Overview

This lesson introduces probability distributions.

Objectives

After completing this lesson, students should be able to:

  1. Calculate and use discrete distributions.
  2. Sample from distributions using R functions.
  3. Calculate probability density functions and cumulative distribution functions.
  4. Understand the uniform distribution.

Reading

Schumacker, Chapter 4.

1 Discrete distributions

The outcome of a roll of a die, a flip of a coin, or any other random event is known as a random variable. We usually denote this variable with a capital letter such as X, and for our die, we might write \(P(X=2) = 1/6\). Since in this case X can take on six different values, we might want to describe the probability of all those value in a single function, the probability mass function. It is easy to depict this function graphically:

That is, the chance of getting each of the X values is 1/6. The key thing of course is that these probabilities must all sum to 1. For instance, here is the probability mass function for a strange three-sided die:

While this is not a fair die and favors 3, it is a legitimate random variable, and the probability of its possible outcomes sums to 1.

2 Sampling

The sample function in R takes as its input any vector or list, and randomly selects items from this list. For instance, if we have a die with six sides numbered 1-6, we can sample two of these at random using sample:

die1 = c(1,2,3,4,5,6)
sample(die1, 2)
[1] 4 1

By default, sample assumes “without replacement” – ie, once an item is sampled, it can’t be sampled again. But what we usually want is “with replacement” – each roll of the die is separate, and you don’t use anything up. Thus we can simulate 10 rolls of our die by taking 10 samples with replacement:

die1 = c(1,2,3,4,5,6)
sample(die1, 10, replace=TRUE)
 [1] 3 4 2 3 1 4 2 6 6 6

2.1 Probability mass function

We can generate our probability mass function – ie, the probability of getting each of our possible outcomes – by simply rolling our die many times and plotting the proportion for each outcome.

library(ggplot2)
sout <- sample(die1, 1000, replace=TRUE)
ggplot(data=data.frame(sout),aes(x=sout)) + 
  geom_histogram(aes(y=..count../sum(..count..))) + 
  xlim(0, 7) + ylab("density") + xlab("outcome")

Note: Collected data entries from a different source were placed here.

(* ===== verification/IpPoolSpec.v ===== *)
(** * Correctness of the DHCPv4 address pool

    The properties of [IpPool]: what initialisation builds, the counter and
    distinct-address invariant over any interleaving of operations, the allocation
    policy, and the cases where the code leaves its invariant or blocks. *)

From S2P Require Import Prelude LeaseV4 ConfigV4 IpPool.

(** ** Definitions used by the statements *)

(** The addresses [ip_val, ip_val + 1, ...] the range loop visits. *)
Definition visited (ip_val : Z) (n : nat) : list Z :=
  (fun k => ip_val +u32 Z.of_nat k) <$> seq 0 n.

Definition excluded_address (subnet : dhcp_subnet_t) (ip : Z) : bool :=
  ip_is_network_address ip subnet.(s_network) subnet.(s_netmask)
  || ip_is_broadcast_address ip subnet.(s_network) subnet.(s_netmask)
  || ip_is_gateway ip subnet.(s_router).

(** A configuration and a database the pool can represent: no reservation and no
    lease on an excluded address, no address reserved or leased twice. *)
Record init_ok (subnet : dhcp_subnet_t) (ls : list dhcp_lease_t) : Prop := {
  io_hosts : NoDup (h_fixed_address <$> subnet.(s_hosts));
  io_hosts_excluded : forall h, h ∈ subnet.(s_hosts) ->
    excluded_address subnet h.(h_fixed_address) = false;
  io_leases : NoDup (l_ip_address <$> ls);
  io_leases_excluded : forall l, l ∈ ls -> excluded_address subnet l.(l_ip_address) = false
}.
Lemma thread_step_inv q pc acc fin q' pc' o :
  io_sys_inv (mk_io_system q pc acc fin) ->
  lease_io_thread_step q pc = Some (q', pc', o) ->
  io_sys_inv (mk_io_system q' pc' acc (match o with Some op => fin ++ [op] | None => fin end)).
Proof.
  intros [Hok Hh Hp He]. simpl in *. destruct pc as [|op|]; simpl; [| |done].
  - pose proof (fifo_pop_ok q Hok) as H. simpl in H.
    case_bool_decide as Hc; simpl.
    + destruct (q_running q) eqn:Hr; simpl; [done|]. intros [= <- <- <-].
      constructor; simpl; done.
    + destruct (ring_pop (q_queue q)) as [[op r]|] eqn:Ep; [|done]. simpl in H.
      destruct H as (Hok' & _ & Hi). intros [= <- <- <-]. constructor; simpl; try done.
      rewrite Hh. simpl. by rewrite Hi.
  - pose proof (countb_snoc (fun op => negb (is_shutdown op)) fin op) as Hcs.
    cbn beta in Hcs.
    destruct (op_type op) eqn:Ht; intros [= <- <- <-]; constructor; simpl; try done;
      try (rewrite Hh; simpl; by rewrite <- app_assoc);
      rewrite Hcs; unfold is_shutdown; rewrite Ht; simpl; rewrite Hp;
      [apply u64_succ|apply u64_succ|by rewrite Z.add_0_r].
Qed.

Lemma stop_request_inv now q q' pc acc fin :
  io_sys_inv (mk_io_system q pc acc fin) -> lease_io_stop_request now q = (true, q') ->
  io_sys_inv (mk_io_system q' pc
    (if bool_decide (q.(q_queue).(ring_count) < IO_QUEUE_SIZE)%nat
     then acc ++ [mk_io_operation IO_OP_SHUTDOWN None now] else acc) fin).
Proof.
  intros Hinv. unfold lease_io_stop_request.
  destruct (q_mutex_initialized q); simpl; [|done]. destruct (q_running q); simpl; [|done].
  intros [= <-]. case_bool_decide as Hc; [|done].
  apply (enqueue_inv (mk_io_operation IO_OP_SHUTDOWN None now) q _ pc acc fin 0 Hinv).
  unfold io_enqueue. by rewrite bool_decide_eq_false_2 by lia.
Qed.

Lemma io_sys_step_inv s s' : io_sys_inv s -> io_sys_step s s' -> io_sys_inv s'.
Proof.
  intros Hinv Hst. revert Hinv.
  destruct Hst as [now lease q q' pc acc fin r E|now q q' pc acc fin r E|now q q' pc acc fin E
    |q q' pc pc' acc fin o E]; intros Hinv; eauto using stop_request_inv, thread_step_inv.
  - unfold lease_io_queue_save_lease in E. destruct (q_mutex_initialized q); simpl in E.
    + by eapply enqueue_inv.
    + by injection E as <- <-.
  - unfold lease_io_queue_save_all in E. destruct (q_mutex_initialized q); simpl in E.
    + by eapply enqueue_inv.
    + by injection E as <- <-.
Qed.
#[export] Hint Resolve io_sys_step_inv : cmodel.

(** The thread alone carries out a prefix of the queue, two steps per operation. *)
Lemma thread_run_prefix (l rest : list io_operation_t) q k :
  io_queue_ok q -> ring_items q.(q_queue) = l ++ rest ->
  Forall (fun op => is_shutdown op = false) l ->
  exists q1, io_queue_ok q1 /\ ring_items q1.(q_queue) = rest
    /\ q1.(q_running) = q.(q_running)
    /\ lease_io_thread_run (2 * length l + k) q IoLoop
       = let '(q2, pc2, fin) := lease_io_thread_run k q1 IoLoop in (q2, pc2, l ++ fin).
Proof.
  revert q. induction l as [|op l IH]; intros q Hok Hi Hl.
  { exists q. split_and!; try done. simpl.
    by destruct (lease_io_thread_run k q IoLoop) as [[q2 pc2] fin]. }
  apply Forall_cons in Hl as [Hop Hl].
  pose proof (fifo_pop_ok q Hok) as H. simpl in H.
  assert (ring_count (q_queue q) <> 0%nat) as Hc.
  { rewrite <- length_ring_items by apply Hok. by rewrite Hi. }
  rewrite bool_decide_eq_false_2 in H by done.
  destruct (ring_pop (q_queue q)) as [[x r]|] eqn:Ep; simpl in H.
  2: { rewrite Hi in H. by destruct H. }
  destruct H as (Hok1 & _ & Hi1). rewrite Hi in Hi1. injection Hi1 as <- Hi1.
  set (q0 := mk_lease_io_queue (q_running q) r (q_mutex_initialized q)
    (q_operations_processed q +u64 1) (q_operations_dropped q)).
  destruct (IH q0 Hok1 (eq_sym Hi1) Hl) as (q1 & Hq1 & Hi1' & Hr1 & Hrun).
  exists q1. split_and!; try done.
  replace (2 * length (op :: l) + k)%nat with (S (S (2 * length l + k))) by (simpl; lia).
  cbn [lease_io_thread_run lease_io_thread_step]. rewrite bool_decide_eq_false_2 by done.
  cbn [andb]. rewrite Ep. cbn [mbind option_bind lease_io_thread_run lease_io_thread_step].
  unfold is_shutdown in Hop. apply bool_decide_eq_false in Hop.
  destruct (op_type op); [| |done];
    match goal with |- context [lease_io_thread_run ?f ?x IoLoop] =>
      change (lease_io_thread_run f x IoLoop)
        with (lease_io_thread_run (2 * length l + k) q0 IoLoop) end;
    rewrite Hrun; by destruct (lease_io_thread_run k q1 IoLoop) as [[q2 pc2] fin].
Qed.
(* ===== verification/ShutdownWaitV4.v ===== *)
(** * Waiting for the shutdown of the DHCPv4 server

    [dhcp_server_setup_signals] and [dhcp_server_wait_for_shutdown] of
    [DHCPv4/src/lease_v4.c], with the signal handler of [LeaseThreads].  The waiting thread
    is a small machine over the server's mutex and condition variable; signals arrive at any
    of its points, and the condition variable may wake it without a reason. *)

From S2P Require Import Prelude LeaseV4 LeaseThreads.

(** The points of [dhcp_server_wait_for_shutdown]: before the lock; at the test of the loop,
    with the lock held; asleep in [pthread_cond_wait], the lock released; woken, before the
    lock is taken again; returned. *)
Inductive wait_pc :=
  | WaitEntry
  | WaitTest
  | WaitSleep
  | WaitWoken
  | WaitDone.

#[global] Instance wait_pc_eq_dec : EqDecision wait_pc.
Proof. solve_decision. Defined.

(** [g_server_instance] is the pointer the handler uses; [w_handlers] are the signals it is
    installed for. *)
Record wait_state := mk_wait_state {
  w_pc : wait_pc;
  w_server : dhcp_server_t;
  w_instance : bool;
  w_handlers : list signum
}.

Definition set_mutex (v : bool) (s : dhcp_server_t) : dhcp_server_t :=
  mk_dhcp_server s.(v_lease_db) s.(v_timer) s.(v_io_queue) s.(v_shutdown_requested) s.(v_reload_requested) v
    s.(v_mutex_initialized).

Definition dhcp_server_setup_signals (w : wait_state) : wait_state :=
  mk_wait_state w.(w_pc) w.(w_server) true [SIGINT; SIGTERM; SIGHUP].

(** One step of the waiting thread; [None] when it cannot go on. *)
Definition dhcp_server_wait_for_shutdown (w : wait_state) : option wait_state :=
  let s := w.(w_server) in
  let go pc s := Some (mk_wait_state pc s w.(w_instance) w.(w_handlers)) in
  match w.(w_pc) with
  | WaitEntry =>
      if negb s.(v_mutex_initialized) then go WaitDone s
      else if s.(v_server_mutex_locked) then None else go WaitTest (set_mutex true s)
  | WaitTest => if s.(v_shutdown_requested) then go WaitDone (set_mutex false s) else go WaitSleep (set_mutex false s)
  | WaitSleep => None
  | WaitWoken => if s.(v_server_mutex_locked) then None else go WaitTest (set_mutex true s)
  | WaitDone => None
  end.

Definition ends_server (sig : signum) : bool := match sig with SIGINT | SIGTERM => true | _ => false end.

(** A signal delivered to the waiting thread; those without a handler are not considered. *)
Definition deliver (sig : signum) (w : wait_state) : outcome wait_state :=
  if negb w.(w_instance) then Ret w
  else
    s ← dhcp_server_signal_handler sig w.(w_server);
    let woken := ends_server sig && s.(v_mutex_initialized) && bool_decide (w.(w_pc) = WaitSleep) in
    Ret (mk_wait_state (if woken then WaitWoken else w.(w_pc)) s w.(w_instance) w.(w_handlers)).

Inductive wait_event :=
  | WaitStep
  | WaitSignal (sig : signum)
  | WaitSpurious.

Definition wait_exec (e : wait_event) (w : wait_state) : outcome wait_state :=
  match e with
  | WaitStep => Ret (default w (dhcp_server_wait_for_shutdown w))
  | WaitSignal sig => deliver sig w
  | WaitSpurious =>
      Ret (if bool_decide (w.(w_pc) = WaitSleep) then mk_wait_state WaitWoken w.(w_server) w.(w_instance) w.(w_handlers) else w)
  end.

Fixpoint wait_run (es : list wait_event) (w : wait_state) : outcome wait_state :=
  match es with
  | [] => Ret w
  | e :: es => w ← wait_exec e w; wait_run es w
  end.

(** ** Properties *)

Record wait_ok (w : wait_state) : Prop := {
  wo_instance : w.(w_instance) = true;
  wo_mutex : w.(w_server).(v_mutex_initialized) = true;
  wo_locked : w.(w_server).(v_server_mutex_locked) = bool_decide (w.(w_pc) = WaitTest);
  wo_sleep : w.(w_pc) = WaitSleep -> w.(w_server).(v_shutdown_requested) = false;
  wo_done : w.(w_pc) = WaitDone -> w.(w_server).(v_shutdown_requested) = true
}.

(** A signal that ends the server, or none, in the window in which the handler blocks. *)
Definition in_window (e : wait_event) (w : wait_state) : bool :=
  match e with WaitSignal sig => ends_server sig && bool_decide (w.(w_pc) = WaitTest) | _ => false end.

Lemma wait_exec_ok e w : wait_ok w ->
  if in_window e w then wait_exec e w = Fault Deadlock
  else exists w', wait_exec e w = Ret w' /\ wait_ok w'
       /\ (w.(w_server).(v_shutdown_requested) = true -> w'.(w_server).(v_shutdown_requested) = true)
       /\ (forall sig, e = WaitSignal sig -> ends_server sig = true -> w'.(w_server).(v_shutdown_requested) = true).
Proof.
  intros [Hi Hm Hl Hs Hd]. destruct w as [pc s inst hs]. cbn [w_pc w_server w_instance] in *. subst inst.
  destruct s as [db ti io sh re lo mi]. cbn [v_mutex_initialized v_server_mutex_locked v_shutdown_requested] in *. subst mi lo.
  destruct e as [|sig|]; cbn [in_window wait_exec]; [|destruct sig; cbn [ends_server andb]|];
    destruct pc, sh; try (specialize (Hs eq_refl); discriminate Hs); try (specialize (Hd eq_refl); discriminate Hd);
    first [reflexivity | (eexists; split; [reflexivity|]; split; [constructor; (reflexivity || discriminate || done)|];
      split; [done || discriminate|]; intros ? [= <-]; (reflexivity || discriminate))
    | (eexists; split; [reflexivity|]; split; [constructor; (reflexivity || discriminate || done)|]; split; [done || discriminate|]; intros ? [=])].
Qed.

(** The signals of a run that arrive inside of the window. *)
Fixpoint meets_window (es : list wait_event) (w : wait_state) : bool :=
  match es with
  | [] => false
  | e :: es => in_window e w || match wait_exec e w with Ret w => meets_window es w | Fault _ => false end
  end.

(** Once the flag is set three steps of the thread are enough. *)
Lemma wait_ends w : wait_ok w -> w.(w_server).(v_shutdown_requested) = true ->
  exists w', wait_run [WaitStep; WaitStep; WaitStep] w = Ret w' /\ w'.(w_pc) = WaitDone.
Proof.
  intros [Hi Hm Hl Hs Hd] Hr. destruct w as [pc s inst hs]. cbn [w_pc w_server w_instance] in *.
  destruct s as [db ti io sh re lo mi]. cbn [v_mutex_initialized v_server_mutex_locked v_shutdown_requested] in *. subst mi sh.
  destruct pc; cbn in Hl; subst lo; try (specialize (Hs eq_refl); done); by eexists.
Qed.

(** The wait for the shutdown loses no signal.  From the installation of the handlers on,
    for every sequence of steps of the waiting thread, spurious wake-ups and signals: the wait
    returns only after SIGINT or SIGTERM; when one has come, wherever the thread was, three
    more of its steps end the wait; and the only thing that can go wrong is such a signal
    handled by the waiting thread itself while it holds the mutex, which blocks for ever. *)
Lemma shutdown_wait (es : list wait_event) (s : dhcp_server_t) :
  s.(v_mutex_initialized) = true -> s.(v_server_mutex_locked) = false -> s.(v_shutdown_requested) = false ->
  let w0 := dhcp_server_setup_signals (mk_wait_state WaitEntry s false []) in
  if meets_window es w0 then wait_run es w0 = Fault Deadlock
  else exists w, wait_run es w0 = Ret w
       /\ (w.(w_pc) = WaitDone -> w.(w_server).(v_shutdown_requested) = true)
       /\ ((exists sig, WaitSignal sig ∈ es /\ ends_server sig = true) ->
           exists w', wait_run [WaitStep; WaitStep; WaitStep] w = Ret w' /\ w'.(w_pc) = WaitDone).
Proof.
  intros Hm Hl Hr w0. assert (wait_ok w0) as Hok by (by constructor; [..|done|done]).
  assert (forall w, wait_ok w -> if meets_window es w then wait_run es w = Fault Deadlock
    else exists w', wait_run es w = Ret w' /\ wait_ok w'
         /\ (w.(w_server).(v_shutdown_requested) = true \/ (exists sig, WaitSignal sig ∈ es /\ ends_server sig = true) ->
             w'.(w_server).(v_shutdown_requested) = true)) as H.
  { clear. induction es as [|e es IH]; intros w Hw; cbn [meets_window wait_run].
    - exists w. split; [done|]. split; [done|]. intros [?|(sig & Hin & _)]; [done|]. by apply elem_of_nil in Hin.
    - pose proof (wait_exec_ok e w Hw) as He. destruct (in_window e w); [cbn [orb]; by rewrite He|].
      destruct He as (w1 & -> & Hw1 & Hk & Hsig). cbn [orb]. rewrite bind_Ret. specialize (IH w1 Hw1).
      destruct (meets_window es w1); [done|]. destruct IH as (w2 & E & Hw2 & Hset). exists w2. split; [done|]. split; [done|].
      intros [Hs|(sig & Hin & Hend)]; [apply Hset; left; by apply Hk|].
      apply elem_of_cons in Hin as [Heq|Hin]; [apply Hset; left; by apply (Hsig sig)|]. apply Hset. right. by exists sig. }
  specialize (H w0 Hok). destruct (meets_window es w0); [done|]. destruct H as (w & E & Hw & Hset). exists w. split; [done|].
  split; [apply (wo_done _ Hw)|]. intros Hsig. apply wait_ends; [done|]. apply Hset. by right.
Qed.

Definition waiting_server : dhcp_server_t := mk_dhcp_server None None None false false false true.

Lemma shutdown_wait_witness :
  (exists w, wait_run [WaitStep; WaitStep; WaitSpurious; WaitStep; WaitStep; WaitSignal SIGHUP; WaitSignal SIGTERM]
     (dhcp_server_setup_signals (mk_wait_state WaitEntry waiting_server false [])) = Ret w
   /\ exists w', wait_run [WaitStep; WaitStep; WaitStep] w = Ret w' /\ w'.(w_pc) = WaitDone)
  /\ wait_run [WaitStep; WaitSignal SIGINT] (dhcp_server_setup_signals (mk_wait_state WaitEntry waiting_server false [])) = Fault Deadlock.
Proof.
  split.
  - destruct (shutdown_wait [WaitStep; WaitStep; WaitSpurious; WaitStep; WaitStep; WaitSignal SIGHUP; WaitSignal SIGTERM] waiting_server
      eq_refl eq_refl eq_refl) as (w & E & _ & H). exists w. split; [exact E|]. apply H. exists SIGTERM.
    split; [do 6 right; left|reflexivity].
  - exact (shutdown_wait [WaitStep; WaitSignal SIGINT] waiting_server eq_refl eq_refl eq_refl).
Defined.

(The “aes” option for geom_histogram tells ggplot we want proportions and not counts on the y axis.)

2.2 Example calculation

We can also do the same thing for our previous example, where 1 was the outcome 20% of the time, 3 was the outcome 50% of the time, and 7 the outcome 30% of the time. The easiest way to do this is to create a 10-sided die with two 1s, five 3, and three 7s, and then sample from that:

die2 <- c(1,1,3,3,3,3,3,7,7,7)
sout <- sample(die2, 1000, replace=TRUE)
ggplot(data=data.frame(sout),aes(x=sout)) + 
  geom_histogram(aes(y=..count../sum(..count..))) + 
  xlim(0, 8) + ylab("density") + xlab("outcome")
Warning: Removed 2 rows containing missing values (geom_bar).

3 Probability Density Functions

So far, our probability mass functions have been discrete – you can get a 1 or a 2 as an outcome (say), but not all the points in between. But we are often interested in random variables with continuous values: a random number between 0 and 1, or a random direction, distance, height, etc.

Intuitively we know what it means to choose a number between 0 and 1 at random, but in practice and theory it’s a bit more complex. Any given number – such as 0.1232342524534 – has essentially a 0% chance of being selected, but at the same time, we know that we have a 50% chance of getting a number between 0 and 0.5, and a 10% chance of getting a number between 0.8 and 0.9.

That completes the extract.